It is unimaginable that attacks on minorities would continue, or grow as some reports suggest, under his leadership. It is unthinkable, if he was around, that a concert by Carnatic vocalist T M Krishna would be peremptorily cancelled by the Airports Authority of India pulling out as sponsors, as happened in the capital this week. As the historian Ramachandra Guha pointed out: It may be “intolerant” when his appointment to a chair at Ahmedabad University is withdrawn after Akhil Bharatiya Vidyarthi Parishad portraying him as “anti-national” and “separatist” but to hound Mr Krishna as an “urban Naxal” and “converted bigot” is nothing less than “barbaric”.
Nehru ruled by consensus, not by whispered diktat or via armies of vicious trolls. He respected the political opposition and was accessible to a questioning media, viewing criticism as a necessary, not hostile, form of public debate. He faced head-on, the wrath of an array of ideological opponents, from the socialist leader Ram Manohar Lohia to the right-wing cow-venerating industrial baron Ramkrishna Dalmia. They, together with peasant leaders such as Chaudhary Charan Singh, attacked him on a range of policy and personality issues — from land reform and taxation to free enterprise and his upper class, Anglophone, Brahmin antecedents.
There may not be many Nehruvians around, including in his own party, but there is often sound reasoning in critiques of Nehru. Inadvertently or not, he subtly promoted dynastic succession. He made serious policy mistakes, neglecting agriculture with insufficient backup of food grain in failed monsoons, promoted a command economy over free markets, institutions of higher learning over vigorously implemented primary education, and eulogised big dams as “temples of modern India”.
For all his vaunted reputation as an international statesman, ushering in a non-aligned post-colonial world order, Nehru’s disastrous foreign policy mistake was the humiliating, costly defeat in the India-China conflict of 1962. His “Hindi-Chini bhai bhai” dream lay in tatters, hastening the onset of ill health and death in 1964. In part, this was because of his poor judgement of colleagues.
Nehru’s patronage, promotion and eventual sacking of V K Krishna Menon as defence minister was his undoing. Corruption and other scandals also marked his long tenure, with characters such as his private secretary M O Mathai and the able but profiteering Punjab chief minister Partap Singh Kairon. In the end, both had to go.
It is unlikely that Nehru could ever win an election today. What truck could he have with his own party, busily promising a “Ram Path Gaman” (Lord Ram’s Route) and commercial sale of gau mutra (cow urine) in its Madhya Pradesh election manifesto?
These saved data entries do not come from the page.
(** * FreqShow application model (model.py): a shallow embedding

    The Python class [FreqShowModel] holds the tuner configuration of an
    RTL-SDR receiver and the intensity scaling of a spectrogram display.
    Its methods are embedded as functions in a state-and-exception monad
    over a record of the object's attributes.  The radio driver
    ([rtlsdr.RtlSdr]) and the numeric routines of numpy that the class
    calls are external to the repository: they are interfaces here, and
    the methods are written once for every implementation of them.

    Python floats are IEEE-754 binary64 values; the arithmetic of the
    methods is written against a small interface whose instance is
    binary64, what the interpreter computes.  Where a statement bounds
    a rounding error, the floats are read as the rationals they denote.

    The builtin [str.format] that three getters use to show a number
    is an interface too, with its binary64 instance. *)

From Stdlib Require Import ZArith List String Bool Lia.
From Stdlib Require Import QArith Qpower Qabs Lqa.
From Stdlib Require Import Floats.SpecFloat.
From Stdlib Require Import DecimalString.
Import ListNotations.

Set Implicit Arguments.
Local Open Scope string_scope.
Local Open Scope nat_scope.

(** ** Exceptions and results *)

Inductive exn : Type :=
| IOError (detail : string)
| ValueError
| OverflowError
| TypeError
| RecursionError.

Inductive result (A : Type) : Type :=
| Ok (a : A)
| Raise (e : exn).

Arguments Ok {A} a.
Arguments Raise {A} e.

(** ** Numbers

    [of_int] is the conversion of a Python int to float, also used for
    the float literals with an integral value ([1000000.0], [20.0]);
    [to_int] is the builtin [int], which truncates toward zero and
    raises on NaN and on the infinities.  [flt] and [fle] are [<] and
    [<=].  The model divides by the constant [1000000.0] only, so the
    ZeroDivisionError of Python's [/] never arises. *)

Class PyFloat (F : Type) : Type := {
  of_int : Z -> F;
  fadd : F -> F -> F;
  fsub : F -> F -> F;
  fmul : F -> F -> F;
  fdiv : F -> F -> F;
  flt : F -> F -> bool;
  fle : F -> F -> bool;
  isnan : F -> bool;
  to_int : F -> result Z
}.

(** *** IEEE-754 binary64 *)

Module B64.

Definition prec : Z := 53.
Definition emax : Z := 1024.

Definition of_Z (z : Z) : spec_float := binary_normalize prec emax z 0 false.
Definition add : spec_float -> spec_float -> spec_float := SFadd prec emax.
Definition sub : spec_float -> spec_float -> spec_float := SFsub prec emax.
Definition mul : spec_float -> spec_float -> spec_float := SFmul prec emax.
Definition div : spec_float -> spec_float -> spec_float := SFdiv prec emax.

Definition is_nan (x : spec_float) : bool :=
  match x with S754_nan => true | _ => false end.

Definition infinity : spec_float := S754_infinity false.

(** [int(x)]: the integer part of [x], toward zero. *)
Definition trunc (x : spec_float) : result Z :=
  match x with
  | S754_zero _ => Ok 0%Z
  | S754_finite s m e =>
      let mag := match e with
                 | Zneg p => Z.shiftr (Zpos m) (Zpos p)
                 | _ => Z.shiftl (Zpos m) e
                 end in
      Ok (if s then Z.opp mag else mag)
  | S754_infinity _ => Raise OverflowError
  | S754_nan => Raise ValueError
  end.

(** The float nearest to the decimal [n / d] (both exactly
    representable): what a literal such as [2.4] denotes. *)
Definition decimal (n d : Z) : spec_float := div (of_Z n) (of_Z d).

End B64.

#[export] Instance binary64 : PyFloat spec_float := {|
  of_int := B64.of_Z;
  fadd := B64.add;
  fsub := B64.sub;
  fmul := B64.mul;
  fdiv := B64.div;
  flt := SFltb;
  fle := SFleb;
  isnan := B64.is_nan;
  to_int := B64.trunc
|}.

(** ** The numeric routines of numpy

    [np.fft.fft], [np.absolute] and [np.log10] are external.  The k-th
    coefficient of the transform of a block is [fft_bin block k]; the
    transform of a block has one coefficient per sample. *)

Class Numpy (F : Type) : Type := {
  complex : Type;
  fft_bin : list complex -> nat -> complex;
  absolute : complex -> F;
  log10 : F -> F
}.

(** ** The radio driver

    [Dev] is the state of the driver and of the device behind it.  A
    call that changes the device may raise; the device state after the
    call is returned in both cases.  [RtlSdr] is the constructor
    [RtlSdr()], which opens the device afresh. *)

Definition hw (Dev A : Type) : Type := Dev -> result A * Dev.

Class Driver (F C Dev : Type) : Type := {
  RtlSdr : hw Dev unit;
  sdr_get_center_freq : Dev -> F;
  sdr_set_center_freq : F -> hw Dev unit;
  sdr_get_sample_rate : Dev -> F;
  sdr_set_sample_rate : Z -> hw Dev unit;
  sdr_get_gain : Dev -> F;
  sdr_set_gain : F -> hw Dev unit;
  sdr_set_manual_gain_enabled : bool -> hw Dev unit;
  sdr_read_samples : nat -> hw Dev (list C)
}.

(** ** The object *)

Record FreqShowModel (F Dev : Type) : Type := mkModel {
  width : nat;
  height : nat;
  min_auto_scale : bool;
  max_auto_scale : bool;
  min_intensity : option F;
  max_intensity : option F;
  range : option F;
  sdr : Dev;
  offsetted : bool;
  auto_gain : bool;
  stdout : list string
}.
Charisma is a difficult thing to define in politicians but if charm and the common touch are two of its components, here is a quirky anecdote posted by the retired Punjab civil servant S K Mishra this week. In 1960, Mr Mishra was enjoying the view of Le Corbusier’s sparkling new secretariat in Chandigarh, feet up on his desk, and reading a novel. The door was flung open and in walked Prime Minister Nehru and Chief Minister Kairon. Nehru’s flight had been diverted and he asked for an impromptu tour of the buildings. “Kya padh rahe ho?” (What are you reading?) asked the PM. The young officer leapt up and stammered, “P G Wodehouse, Sir.” Nehru was delighted, started discussing Wodehouse characters and described his meeting with the iconic writer. Later on, as Mr Mishra rose in service he would encounter the PM at meetings, who unfailing asked, “Haven’t we met before, young man?” “P G Wodehouse, Sir.” And, he was rewarded with a twinkling smile.
Adored and reviled in equal measure, Nehru’s legacy is obscured but not altogether erased. In the age of ephemeral Instagrams and quick click selfies it is not charmless.